At our interview he simply stated “that was the best day I ever had in hurling” as he spoke of the joy of beating St Mullins six-in-a-row team in the semifinal in Bagenalstown. Think the current Kilkenny team getting shot down in the championship and you are close to the sensation that Cournellan victory was.
When it was mentioned that ‘Butcher’ Deegan played a prominent role in that semi-final victory, Fr Lennon agreed and on consulting the newspaper archive it was verified that Deegan scored the two clinching goals.
However we also read that one M Lennon scored an early goal, tacked on a first half point and when a Shunt Ryan goal for St Mullins had levelled proceedings who should step up to the mark but Moling Lennon with three priceless points.
The 3-6 to 1-3 Cournellan victory sent shockwaves around the South East and allowed one happy apprentice priest return to County Kildare a contented figure.
Over a half a century on the now retired Parish Priest of Naas still cuts a contented figure, his work for the GAA rewarded on St.
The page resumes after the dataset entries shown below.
(** The slot, after at most one round of the table. *)
Definition lookup (h : u32hash) (key : Z) : option Z :=
  lookup_loop (Z.to_nat (u_size h)) h key (Z.land (HASH key) (u_size h - 1)).

Definition u32hash_fetch (h : u32hash) (key : Z) : option (option V) :=
  let? n := lookup h key in
  let? e := slot h n in
  if kv_key e =? 0 then Some None else let? v := VPTR h e in Some (Some v).

Definition set_slot (h : u32hash) (n : Z) (e : keyval) : u32hash :=
  mkU32 (<[Z.to_nat n := e]> (u_table h)) (u_size h) (u_cnt h) (u_vals h).

Fixpoint resize_loop (old : list keyval) (h : u32hash) : option u32hash :=
  match old with
  | [] => Some h
  | e :: old =>
      if kv_key e =? 0 then resize_loop old h else
      let? n := lookup h (kv_key e) in
      resize_loop old (set_slot h n e)
  end.

Definition resize (h : u32hash) : option u32hash :=
  let size := u32 (2 * u_size h) in
  resize_loop (u_table h) (mkU32 (replicate (Z.to_nat size) kv0) size (u_cnt h) (u_vals h)).

(** [memcpy(vptr, v, vlen)] for the entry [e] of slot [n]. *)
Definition set_value (h : u32hash) (n : Z) (e : keyval) (v : V) : u32hash :=
  match kv_val e with
  | inl _ => set_slot h n (mkKv (kv_key e) (inl v))
  | inr o => mkU32 (u_table h) (u_size h) (u_cnt h) (<[o := v]> (u_vals h))
  end.

(** [None] on a key of 0.  The flag is false on EEXIST. *)
Definition u32hash_insert (h : u32hash) (key : Z) (v : V) : option (u32hash * bool) :=
  if key =? 0 then None else
  let? h := (if u32 (3 * u_size h) / 4 <? u_cnt h then resize h else Some h) in
  let? n := lookup h key in
  let? e := slot h n in
  if negb (kv_key e =? 0) then Some (h, false) else
  let h := mkU32 (u_table h) (u_size h) (u32 (u_cnt h + 1)) (u_vals h) in
  Some (if wide
        then let h := set_slot h n (mkKv key (inr (length (u_vals h)))) in
             mkU32 (u_table h) (u_size h) (u_cnt h) (u_vals h ++ [v])
        else set_slot h n (mkKv key (inl v)), true).

(** An assignment through [vptr]. *)
Definition u32hash_poke (h : u32hash) (key : Z) (v : V) : option u32hash :=
  let? n := lookup h key in
  let? e := slot h n in
  if kv_key e =? 0 then None else Some (set_value h n e v).

Definition u32hash_store (h : u32hash) (key : Z) (v : V) : option u32hash :=
  let? (h, fresh) := u32hash_insert h key v in
  if fresh then Some h else u32hash_poke h key v.

(** [while ((n < h->size) && !h->table[n].key) ++n]: the slot, or [None] past the end. *)
Fixpoint next_loop (fuel : nat) (h : u32hash) (n : Z) : option (option Z) :=
  match fuel with
  | O => None
  | S fuel =>
      if n <? u_size h then
        let? e := slot h n in
        if kv_key e =? 0 then next_loop fuel h (n + 1) else Some (Some n)
      else Some None
  end.

Definition u32hash_next (h : u32hash) (n : Z) : option (option Z) :=
  if n <? u_size h then next_loop (S (Z.to_nat (u_size h))) h (n + 1) else None.

Definition u32hash_first (h : u32hash) : option (option Z) :=
  let? e := slot h 0 in
  if kv_key e =? 0 then u32hash_next h 0 else Some (Some 0).

(** [EACH_HASH]: the keys and values the loop sees. *)
Fixpoint each_loop (fuel : nat) (h : u32hash) (n : option Z) : option (list (Z * V)) :=
  match n with
  | None => Some []
  | Some n =>
      match fuel with
      | O => None
      | S fuel =>
          let? e := slot h n in
          let? v := VPTR h e in
          let? n' := u32hash_next h n in
          let? l := each_loop fuel h n' in
          Some ((kv_key e, v) :: l)
      end
  end.

Definition u32hash_each (h : u32hash) : option (list (Z * V)) :=
  let? n := u32hash_first h in each_loop (Z.to_nat (u_size h)) h n.

Definition u32hash_count (h : u32hash) : Z := u_cnt h.

(** ** Occupied slots *)

Definition used (e : keyval) : Prop := kv_key e ≠ 0.

#[local] Instance used_dec e : Decision (used e).
Proof. unfold used. apply _. Defined.

Definition occ (t : list keyval) : list keyval := filter used t.

Lemma occ_split t n e :
  t !! n = Some e → occ t = occ (take n t) ++ occ [e] ++ occ (drop (S n) t).
Proof. intros Hn. unfold occ. rewrite <- !filter_app. by rewrite <- (take_drop_middle t n e Hn) at 1. Qed.

Lemma occ_insert_split t n e :
  (n < length t)%nat → occ (<[n:=e]> t) = occ (take n t) ++ occ [e] ++ occ (drop (S n) t).
Proof.
  intros Hn. rewrite (occ_split _ n e) by by apply list_lookup_insert_eq.
  by rewrite take_insert_ge, drop_insert_lt by lia.
Qed.

Lemma occ_single e : used e → occ [e] = [e].
Proof. intros. unfold occ. by rewrite filter_cons_True. Qed.

Lemma occ_free e : ¬ used e → occ [e] = [].
Proof. intros. unfold occ. by rewrite filter_cons_False. Qed.

Lemma occ_insert t n e e0 :
  t !! n = Some e0 → ¬ used e0 → used e → occ (<[n:=e]> t) ≡ₚ e :: occ t.
Proof.
  intros Hn H0 He. rewrite occ_insert_split by (by eapply lookup_lt_Some).
  rewrite (occ_split t n e0), (occ_single e), (occ_free e0) by done. cbn [app].
  by rewrite Permutation_middle.
Qed.

Lemma elem_of_occ t e : e ∈ occ t ↔ used e ∧ ∃ n, t !! n = Some e.
Proof. unfold occ. rewrite list_elem_of_filter, list_elem_of_lookup. done. Qed.

Lemma occ_free_slot t : (length (occ t) < length t)%nat → ∃ n e, t !! n = Some e ∧ ¬ used e.
Proof.
  unfold occ. induction t as [|e t IH]; cbn [length]; [simpl; lia|]. intros Hl.
  destruct (decide (used e)) as [He|He]; [|by exists O, e].
  rewrite filter_cons_True in Hl by done. cbn [length] in Hl.
  destruct IH as (n & e' & ? & ?); [lia|]. by exists (S n), e'.
Qed.

(** ** Probe sequences *)

Definition pos (s key j : Z) : Z := (HASH key + j) mod s.

Definition pow2 (s : Z) : Prop := ∃ p, 5 <= p <= 30 ∧ s = 2 ^ p.

Lemma pow2_pos s : pow2 s → 32 <= s < 2 ^ 31.
Proof.
  intros (p & Hp & ->). split.
  - change 32 with (2 ^ 5). apply Z.pow_le_mono_r; lia.
  - apply Z.pow_lt_mono_r; lia.
Qed.

Lemma pow2_mask s x : pow2 s → Z.land x (s - 1) = x mod s.
Proof. intros (p & Hp & ->). rewrite <- Z.land_ones by lia. by rewrite Z.ones_equiv, Z.sub_1_r. Qed.

Lemma pos_range s key j : pow2 s → 0 <= pos s key j < s.
Proof. intros Hs. apply pow2_pos in Hs. apply Z.mod_pos_bound. lia. Qed.

Lemma pos_next s key j : pow2 s → Z.land (pos s key j + 1) (s - 1) = pos s key (j + 1).
Proof.
  intros Hs. rewrite pow2_mask by done. unfold pos. apply pow2_pos in Hs.
  rewrite Zplus_mod_idemp_l. f_equal. lia.
Qed.

(** Every slot is on the probe sequence of every key. *)
Lemma pos_onto s key n : pow2 s → 0 <= n < s → ∃ j, 0 <= j < s ∧ pos s key j = n.
Proof.
  intros Hs Hn. apply pow2_pos in Hs. exists ((n - HASH key) mod s).
  split; [apply Z.mod_pos_bound; lia|]. unfold pos. rewrite Zplus_mod_idemp_r.
  replace (HASH key + (n - HASH key)) with n by lia. by apply Z.mod_small.
Qed.

(** The slots of the keys: all slots probed before are used by other keys. *)
Record tab_ok (t : list keyval) (s : Z) : Prop := {
  tk_pow2 : pow2 s;
  tk_len : length t = Z.to_nat s;
  tk_chain : ∀ n e, t !! n = Some e → used e →
    ∃ j, 0 <= j < s ∧ Z.of_nat n = pos s (kv_key e) j ∧
      ∀ i, 0 <= i < j → ∃ e', t !! Z.to_nat (pos s (kv_key e) i) = Some e' ∧ used e' ∧ kv_key e' ≠ kv_key e
}.

Definition stops (t : list keyval) (s key j : Z) : Prop :=
  ∃ e, t !! Z.to_nat (pos s key j) = Some e ∧ (kv_key e = 0 ∨ kv_key e = key).

Lemma tab_slot t s key j : tab_ok t s → ∃ e, t !! Z.to_nat (pos s key j) = Some e.
Proof.
  intros Ht. destruct (lookup_lt_is_Some_2 t (Z.to_nat (pos s key j))) as [e He]; [|eauto].
  rewrite (tk_len _ _ Ht). pose proof (pos_range s key j (tk_pow2 _ _ Ht)). lia.
Qed.

Lemma stops_dec t s key j : tab_ok t s → {stops t s key j} + {¬ stops t s key j}.
Proof.
  intros Ht. destruct (t !! Z.to_nat (pos s key j)) as [e|] eqn:E.
  - destruct (decide (kv_key e = 0 ∨ kv_key e = key)) as [?|Hn]; [left; by exists e|right].
    intros (e' & He' & ?). rewrite E in He'. by simplify_eq.
  - right. intros (e' & He' & ?). congruence.
Qed.

(** A bounded search has a first hit. *)
Lemma first_stop t s key (n : nat) : tab_ok t s →
  (∃ j, 0 <= j < Z.of_nat n ∧ stops t s key j ∧ ∀ i, 0 <= i < j → ¬ stops t s key i) ∨
  ∀ i, 0 <= i < Z.of_nat n → ¬ stops t s key i.
Proof.
  intros Ht. induction n as [|n IH]; [right; intros; lia|].
  destruct IH as [(j & Hj & Hs & Hm)|Hno]; [left; exists j; split_and!; done || lia|].
  destruct (stops_dec t s key (Z.of_nat n) Ht) as [Hs|Hs].
  - left. exists (Z.of_nat n). split_and!; done || lia.
  - right. intros i Hi. destruct (decide (i = Z.of_nat n)) as [->|]; [done|]. apply Hno. lia.
Qed.

Lemma lookup_loop_run fuel h key J j :
  tab_ok (u_table h) (u_size h) → 0 <= j <= J → (Z.to_nat (J - j) < fuel)%nat →
  stops (u_table h) (u_size h) key J → (∀ i, j <= i < J → ¬ stops (u_table h) (u_size h) key i) →
  lookup_loop fuel h key (pos (u_size h) key j) = Some (pos (u_size h) key J).
Proof.
  intros Ht. revert j. induction fuel as [|fuel IH]; intros j Hj Hf HJ Hno; [lia|]. cbn [lookup_loop].
  unfold slot. destruct (decide (j = J)) as [->|Hne].
  - destruct HJ as (e & -> & He).
    destruct (Z.eqb_spec (kv_key e) 0); [done|]. destruct (Z.eqb_spec (kv_key e) key); [done|]. by destruct He.
  - destruct (tab_slot _ _ key j Ht) as [e He]. rewrite He.
    destruct (Z.eqb_spec (kv_key e) 0) as [E|E]; [destruct (Hno j); [lia|by exists e; auto]|].
    destruct (Z.eqb_spec (kv_key e) key) as [E'|E']; [destruct (Hno j); [lia|by exists e; auto]|].
    cbn [negb andb]. rewrite pos_next by apply (tk_pow2 _ _ Ht).
    apply IH; [lia|lia|done|]. intros i Hi. apply Hno. lia.
Qed.

(** A table with a free slot: the lookup ends, at the key or at the free slot
    where it belongs. *)
Lemma lookup_ok h key :
  tab_ok (u_table h) (u_size h) → (length (occ (u_table h)) < length (u_table h))%nat → key ≠ 0 →
  ∃ j e, 0 <= j < u_size h ∧ lookup h key = Some (pos (u_size h) key j) ∧
    slot h (pos (u_size h) key j) = Some e ∧
    (∀ i, 0 <= i < j → ¬ stops (u_table h) (u_size h) key i) ∧
    (kv_key e = key ∨ kv_key e = 0 ∧ ∀ e', e' ∈ occ (u_table h) → kv_key e' ≠ key).
Proof.
  intros Ht Hfree Hk. set (s := u_size h) in *. set (t := u_table h) in *.
  pose proof (tk_pow2 _ _ Ht) as Hp. pose proof (pow2_pos _ Hp).
  destruct (occ_free_slot t Hfree) as (n & e & Hn & He).
  assert (0 <= Z.of_nat n < s).
  { apply lookup_lt_Some in Hn. rewrite (tk_len _ _ Ht) in Hn. lia. }
  destruct (pos_onto s key (Z.of_nat n) Hp ltac:(done)) as (j0 & Hj0 & Ep).
  destruct (first_stop t s key (Z.to_nat s) Ht) as [(j & Hj & Hs & Hm)|Hno]; last first.
  { destruct (Hno j0); [lia|]. exists e. rewrite Ep, Nat2Z.id. split; [done|left].
    unfold used in He. destruct (decide (kv_key e = 0)); tauto. }
  pose proof Hs as (e1 & He1 & Hk1). exists j, e1. split_and!; [lia|lia| |done|done|].
  - unfold lookup. fold s. rewrite pow2_mask by done.
    replace (HASH key mod s) with (pos s key 0) by (unfold pos; f_equal; lia).
    apply lookup_loop_run; [done|lia|lia|done|]. intros i Hi. apply Hm. lia.
  - destruct Hk1 as [Hz|]; [right|by left]. split; [done|]. intros e' Hin Heq.
    apply elem_of_occ in Hin as (Hu & n' & Hn').
    destruct (tk_chain _ _ Ht n' e' Hn' Hu) as (j' & Hj' & En' & Hch). rewrite Heq in *.
    destruct (decide (j < j')) as [Hlt|Hge].
    + destruct (Hch j ltac:(lia)) as (e2 & He2 & Hu2 & _). rewrite He1 in He2. by simplify_eq.
    + assert (stops t s key j').
      { exists e'. rewrite <- En', Nat2Z.id. auto. }
      destruct (decide (j' = j)) as [->|]; [|destruct (Hm j' ltac:(lia)); done].
      rewrite <- En', Nat2Z.id, Hn' in He1. by simplify_eq.
Qed.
Patrick’s Day in Croke Park 2007 when the recipient of the prestigious Presidents award from Uachtaran Nickey Brennan.
AT A GLANCE
In keeping with his delightful tendency to be a source of unusual stories, Fr Lennon came up with another quirky tale when asked of his sporting highlights while teaching in Knockbeg.
“We were playing Gormanston in a Leinster U-14 football semi-final when one of our best players, a lively half forward, Martin Duggan from Court Place in Carlow, got a wallop on the head. He was bleeding a lot and we had no option but to bring him off and get the cut attended to” says the team manager.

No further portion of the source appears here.